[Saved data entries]
....

Lemma same_port_refl (e : E) : same_port e e.
Proof. done. Qed.
Lemma same_port_trans (e e1 e2 : E) : same_port e e1 -> same_port e1 e2 -> same_port e e2.
Proof. intros [H1 H2] [I1 I2]. split; [auto|congruence]. Qed.
Lemma same_line_trans (e e1 e2 : E) : same_line e e1 -> same_line e1 e2 -> same_line e e2.
Proof. intros (H1 & H2 & H3) (I1 & I2 & I3). split; [auto|]. split; congruence. Qed.
Lemma run_out {A} (m : M E A) (w : W) a e : m (out w) = Ok a e -> lift (beyond m) w = Ok a (set_out e w).
Proof. intros Hm. unfold lift, beyond. change (outside (dev w)) with (out w). by rewrite Hm. Qed.
Lemma hang_out {A} (m : M E A) (w : W) : m (out w) = Hang -> lift (beyond m) w = Hang.
Proof. intros Hm. unfold lift, beyond. change (outside (dev w)) with (out w). by rewrite Hm. Qed.

(** What the channel leaves alone: all but the outside, and of that the port. *)
Definition line_state (w0 w : W) : Prop := exists e, w = set_out e w0 /\ if_wf e /\ same_port (out w0) e.
#[refine] Definition line_of (w0 : W) : GdbIfSpec W := {| if_wf := line_state w0; rx w := rx (out w); tx w := tx (out w) |}.
Proof.
  - intros w b r (e & -> & Hw & Hp) Hr. destruct (getchar_rx e b r Hw Hr) as (e' & Hrun & Hw' & Hr' & Ht').
    exists (set_out e' w0). split; [by apply (run_out gdb_if_getchar (set_out e w0))|]. split; [|done]. exists e'.
    split; [done|]. split; [done|]. eapply same_port_trans; [exact Hp|]. by eapply getchar_port.
  - intros w (e & -> & Hw & Hp) Hr. apply (hang_out gdb_if_getchar). by apply getchar_blocks.
  - intros w n (e & -> & Hw & Hp). destruct (getchar_to_spec e n Hw) as (b & e' & Hrun & Hw' & Ht' & Hc).
    exists b, (set_out e' w0). split; [by apply (run_out (gdb_if_getchar_to n) (set_out e w0))|]. split; [|done]. exists e'.
    split; [done|]. split; [done|]. eapply same_port_trans; [exact Hp|]. by eapply getchar_to_port.
  - intros w b f (e & -> & Hw & Hp). destruct (putchar_spec e b f Hw) as (e' & Hrun & Hw' & Hr' & Ht').
    exists (set_out e' w0). split; [by apply (run_out (gdb_if_putchar b f) (set_out e w0))|]. split; [|done]. exists e'.
    split; [done|]. split; [done|]. eapply same_port_trans; [exact Hp|]. by eapply putchar_port.
Defined.
(** What the port leaves alone. *)
Definition port_state (w0 w : W) : Prop := exists e, w = set_out e w0 /\ dap_wf e /\ same_line (out w0) e.
#[refine] Definition port_of (w0 : W) : DapSpec W dp sel := {| dap_wf := port_state w0; dap_of w := dap_of (out w); apsel_byte := apsel_byte |}.
Proof.
  intros w RnW addr v reg (e & -> & Hw & Hl) Hv Hd Hok.
  destruct (low_access_step e RnW addr v reg Hw Hv Hd Hok) as (r & e' & Hrun & Hw' & Hst).
  exists r, (set_out e' w0). split; [by apply (run_out (dp_low_access dp RnW addr v) (set_out e w0))|]. split; [|done]. exists e'.
  split; [done|]. split; [done|]. eapply same_line_trans; [exact Hl|]. by eapply access_line.
Defined.
End Whole.

(** ** Packets *)
(** A packet the host acknowledges: sent at least once, and again only after a
    time without an answer. *)
Section Acked.
Context {W : Type} {GI : GdbIf W} {GS : GdbIfSpec W}.
Lemma acked_loop data n : forall tries (w : W) r, if_wf w -> is_bytes data -> 0 <= tries <= 3 -> n = S (Z.to_nat (3 - tries)) ->
  rx w = 43 :: r ->
  exists k s w', iter n (putpacket_body data) tries w = Ok tt w' /\ (1 <= k <= n)%nat /\ if_wf w' /\
    tx w' = tx w ++ concat (replicate k (frame data)) /\ rx w' = s ++ r /\ noise s /\ (length s <= 1)%nat.
Proof.
  induction n as [|n IH]; intros tries w r Hw Hd Ht Hn Hr; [lia|]. rewrite iter_S. unfold putpacket_body at 1. rewrite bind_bind.
  destruct (put_frame_spec data w Hw Hd) as (w1 & Hp1 & Hw1 & Hr1 & Ht1). rewrite (bind_Ok _ _ _ _ _ Hp1), bind_bind.
  destruct (getchar_to_spec w1 2000 Hw1) as (c & w2 & Hg & Hw2 & Ht2 & Hc). rewrite (bind_Ok _ _ _ _ _ Hg), bind_ret. rewrite Ht1 in Ht2.
  destruct Hc as [[-> Hc]|Hc]; rewrite Hr1, Hr in Hc.
  - destruct (Z.ltb_spec tries 3) as [Hlt|Hge]; cbn [negb Z.eqb Pos.eqb andb].
    + destruct (IH (tries + 1) w2 r Hw2 Hd ltac:(lia) ltac:(lia) Hc) as (k & s & w3 & Hrun & Hk & Hw3 & Ht3 & Hrest).
      exists (S k), s, w3. split; [exact Hrun|]. split; [lia|]. split; [done|]. split; [|done].
      by rewrite Ht3, Ht2, <- app_assoc.
    + exists 1%nat, [43], w2. split; [done|]. split; [lia|]. split; [done|]. split; [by cbn; rewrite app_nil_r|].
      split; [done|]. split; [by constructor|done].
  - injection Hc as <- Hc. exists 1%nat, [], w2. split; [done|]. split; [lia|]. split; [done|].
    split; [by cbn; rewrite app_nil_r|]. split; [done|split; [constructor|cbn; lia]].
Qed.
Lemma putpacket_acked data (w : W) r : if_wf w -> is_bytes data -> rx w = 43 :: r ->
  exists k s w', gdb_putpacket data w = Ok tt w' /\ (1 <= k <= 4)%nat /\ if_wf w' /\
    tx w' = tx w ++ concat (replicate k (frame data)) /\ rx w' = s ++ r /\ noise s /\ (length s <= 1)%nat.
Proof. intros Hw Hd Hr. by apply acked_loop. Qed.
End Acked.

(** ** The server on a Cortex-M target *)
Section Session.
Context {E : Type} {GI : GdbIf E} {GS : GdbIfSpec E} {MI : MemIf E} {CLK : ClockIf E} {DP : DpIf E} {DO : DpObj E}
        {PI : ProbeIf (cm_dev E)} {HI : HostIf (cm_dev E)} {DI : DeviceIf (cm_dev E)} {MO : MorseIf (cm_dev E)} {SI : ScanIf (cm_dev E)}
        {dp : positive} {sel : Z} {DS : DapSpec E dp sel} {PS : ProbeSpec E DS}.
Variables (polls : nat) (local_addr : Z) (other : Driver (cm_dev E)) (ctl_bytes : nat -> list Z) (fmt_2f : Z -> Z -> list Z).
Variable remote : Z -> list Z -> M (world (cm_dev E)) (list Z).
Variable fuel : nat.
Notation W := (world (cm_dev E)).
#[local] Instance server_driver : Driver (cm_dev E) := cortexm_driver polls local_addr other.
Notation turn := (loop_body ctl_bytes fmt_2f remote fuel).
Notation memory w := (d_mem (dap_of (out w))).

(** The debugger is attached to target [p], a Cortex-M without caches behind
    the access port. *)
Record debugging (c : nat) (p : positive) (w : W) : Prop := {
  db_ctl : exists tc, ctls w !! c = Some tc /\ cur_target tc = Some p /\ has_platform tc = true;
  db_target : exists t h pr ap, heap w !! p = Some t /\
    (m_mem_read t = Fdriver /\ m_mem_write t = Fdriver /\ m_check_error t = Fdriver) /\
    (priv t = Some h /\ privs (dev w) !! h = Some pr /\ has_cache pr = false) /\
    (aps (dev w) !! cp_ap pr = Some ap /\ ap_dp ap = dp /\ apsel ap = sel /\ is_u32 (csw ap) /\ Z.land (csw ap) 0x37 = 0);
  db_pbuf : zlen (pbuf w) = BUF_SIZE + 1;
  db_line : if_wf (out w);
  db_port : dap_wf (out w);
}.
Lemma set_out_id (w : W) : set_out (out w) w = w.
Proof. by destruct w as [? ? ? ? []]. Qed.
Lemma debugging_out c p w e : debugging c p w -> if_wf e -> dap_wf e -> debugging c p (set_out e w).
Proof. intros [] Hw Hd. by constructor. Qed.
Lemma debugging_pbuf c p w b : debugging c p w -> zlen b = BUF_SIZE + 1 -> debugging c p (set_pbuf b w).
Proof. intros [] Hb. by constructor. Qed.

(** *** A request arrives *)
Lemma run_idle c p b w : debugging c p w ->
  exists e, platform_call c (set_idle_state c b) w = Ok tt (set_out e w) /\ same_port (out w) e /\ same_line (out w) e.
Proof.
  intros Hd. destruct (db_ctl _ _ _ Hd) as (tc & Htc & _ & Hpl). destruct (idle_shown c b (dev w)) as (e & Hrun & Hp & Hl).
  exists e. split; [|done]. unfold platform_call, load_ctl, bind, get. rewrite Htc. unfold ret. rewrite Hpl. unfold lift. by rewrite Hrun.
Qed.
Definition head {B} (c : nat) (k : Z -> list Z -> M W B) : M W B :=
  do! platform_call c (set_idle_state c true) in
  let! w := get in
  let! (size, buf) := gdb_getpacket remote fuel (pbuf w) BUF_SIZE in
  do! modify (set_pbuf buf) in
  do! platform_call c (set_idle_state c false) in
  k size buf.
Lemma buffer_shape data p : ztake (zlen data) p = data -> zget p (zlen data) = 0 -> zlen data < zlen p ->
  exists stale, p = data ++ 0 :: stale.
Proof.
  intros Ht Hz Hl. exists (drop (S (length data)) p). pose proof (zlen_nonneg data).
  assert (Hlk : p !! length data = Some 0) by (rewrite <- Hz; replace (length data) with (Z.to_nat (zlen data)) by (unfold zlen; lia); apply zget_lookup; lia).
  rewrite <- (drop_S _ _ _ Hlk). rewrite <- Ht at 1. unfold ztake. unfold zlen at 1. rewrite Nat2Z.id. by rewrite take_drop.
Qed.
Lemma head_run {B} c p (k : Z -> list Z -> M W B) w skip data r : debugging c p w -> noise skip ->
  rx (out w) = skip ++ frame data ++ r -> zlen data <= BUF_SIZE -> (length skip < fuel)%nat -> (length data < fuel)%nat ->
  exists stale e, head c k w = k (zlen data) (data ++ 0 :: stale) (set_out e (set_pbuf (data ++ 0 :: stale) w)) /\
    debugging c p (set_out e (set_pbuf (data ++ 0 :: stale) w)) /\ dap_of e = dap_of (out w) /\ rx e = r /\ tx e = tx (out w) ++ [43].
Proof.
  intros Hd Hn Hr Hl Hf1 Hf2. destruct (run_idle c p true w Hd) as (e1 & Hi1 & (Hp1 & Hd1) & (Hw1 & Hr1 & Ht1)).
  pose proof (debugging_out c p w e1 Hd (Hw1 (db_line _ _ _ Hd)) (Hp1 (db_port _ _ _ Hd))) as Hdb1.
  assert (line_state (set_out e1 w) (set_out e1 w)) as Hs1 by (exists e1; split; [done|split; [apply Hdb1|apply same_port_refl]]).
  destruct (getpacket_frame (H0 := line_of (set_out e1 w)) remote fuel BUF_SIZE skip data (pbuf w) (set_out e1 w) r)
    as (b & w2 & Hrun & (e2 & -> & Hw2 & Hp2) & Hr2 & Ht2 & Htk & Hnul & Hlen); try done; [cbn; by rewrite Hr1|apply Hd|].
  destruct (buffer_shape data b Htk Hnul ltac:(lia)) as [stale ->].
  pose proof (debugging_pbuf c p _ _ (debugging_out c p _ e2 Hdb1 Hw2 (proj1 Hp2 (db_port _ _ _ Hdb1))) Hlen) as Hdb2.
  destruct (run_idle c p false _ Hdb2) as (e3 & Hi3 & (Hp3 & Hd3) & (Hw3 & Hr3 & Ht3)).
  exists stale, e3. split; [|split; [|split; [|split]]].
  - unfold head. rewrite (bind_Ok _ _ _ _ _ Hi1). unfold bind at 1, get. rewrite (bind_Ok _ _ _ _ _ Hrun).
    rewrite (bind_Ok _ _ _ _ _ (eq_refl : modify _ _ = Ok tt _)). by rewrite (bind_Ok _ _ _ _ _ Hi3).
  - by apply (debugging_out c p _ e3 Hdb2); [apply Hw3, Hdb2|apply Hp3, Hdb2].
  - rewrite Hd3. cbn. rewrite (proj2 Hp2). exact Hd1.
  - rewrite Hr3. exact Hr2.
  - rewrite Ht3. change (tx e2 = tx e1 ++ [43]) in Ht2. cbn. by rewrite Ht2, Ht1.
Qed.
(** What is set is read back; no other pin changes. *)
Lemma mux_bit pin value v i : pin_ok pin -> is_u32 v -> 0 <= mux_index pin -> 0 <= i < 32 ->
  Z.testbit (mux_apply pin value v) i = if i =? mux_index pin then value else Z.testbit v i.
Proof.
  intros [_ Hi] Hv H0 Hb. change PIN_MUX_COUNT with 13 in Hi. unfold mux_apply.
  assert (Hone : Z.testbit (Z.shiftl 1 (mux_index pin)) i = (i =? mux_index pin)).
  { rewrite Z.shiftl_1_l. destruct (Z.eqb_spec i (mux_index pin)) as [-> |Hne]; [by rewrite Z.pow2_bits_true|by rewrite Z.pow2_bits_false]. }
  destruct value.
  - rewrite Z.lor_spec, Hone. destruct (i =? mux_index pin); [by rewrite orb_true_r|by rewrite orb_false_r].
  - rewrite Z.land_spec. unfold u32, wrap. rewrite Z.mod_pow2_bits_low by lia. rewrite Z.lnot_spec, Hone by lia.
    destruct (i =? mux_index pin); [by rewrite andb_false_r|by rewrite andb_true_r].
Qed.
(** a multiplexed pin that is set is read back as it was set, by
    [system_pin_get] too, and every other pin as it was. *)
Theorem pin_set_get (pin other : Z) (value : bool) (w : pins E) :
  pin_ok pin -> pin_ok other -> is_u32 (mux_pins_value w) ->
  exists w', system_pin_set_value pin value w = Ok tt w' /\ system_pin_get pin w' = Ok value w' /\
    (mux_index other <> mux_index pin -> exists b, system_pin_get other w = Ok b w /\ system_pin_get other w' = Ok b w').
Proof.
  intros Hp Ho Hv. set (w1 := set_pins_value (mux_apply pin value (mux_pins_value w)) w).
  destruct (notify_run w1) as (e & Hrun & _). exists (set_board e w1).
  assert (Hidx : forall q, 0 <= mux_index q) by (intros q; apply Z.land_nonneg; by right).
  assert (Hget : forall q x, pin_ok q -> system_pin_get q x = Ok (Z.testbit (mux_pins_value x) (mux_index q)) x).
  { intros q x [Hm Hi]. unfold system_pin_get, mux_pin_get. rewrite Hm, (proj2 (Z.ltb_lt _ _)) by lia. cbn [andb].
    unfold bind, get, ret. f_equal. rewrite Z.shiftl_1_l. by rewrite flag_testbit. }
  destruct Hp as [Hm Hi]. split; [|split].
  - unfold system_pin_set_value, mux_pin_set. rewrite Hm, (proj2 (Z.leb_gt _ _)) by lia. exact Hrun.
  - rewrite Hget by done. f_equal. cbn. rewrite mux_bit; [by rewrite Z.eqb_refl|done|done|done|]. split; [done|]. change PIN_MUX_COUNT with 13 in Hi. lia.
  - intros Hne. exists (Z.testbit (mux_pins_value w) (mux_index other)). rewrite !Hget by done. split; [done|]. f_equal. cbn.
    rewrite mux_bit; [by rewrite (proj2 (Z.eqb_neq _ _) Hne)|done|done|done|]. split; [done|]. destruct Ho as [_ Ho]. change PIN_MUX_COUNT with 13 in Ho. lia.
Qed.
End Interleaving.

....

Brief:
The lines sought are those in the data above that include the string "Notation"; copy each one.

Task output:
Notation W := (world (cm_dev E)).
Notation turn := (loop_body ctl_bytes fmt_2f remote fuel).
Notation memory w := (d_mem (dap_of (out w))).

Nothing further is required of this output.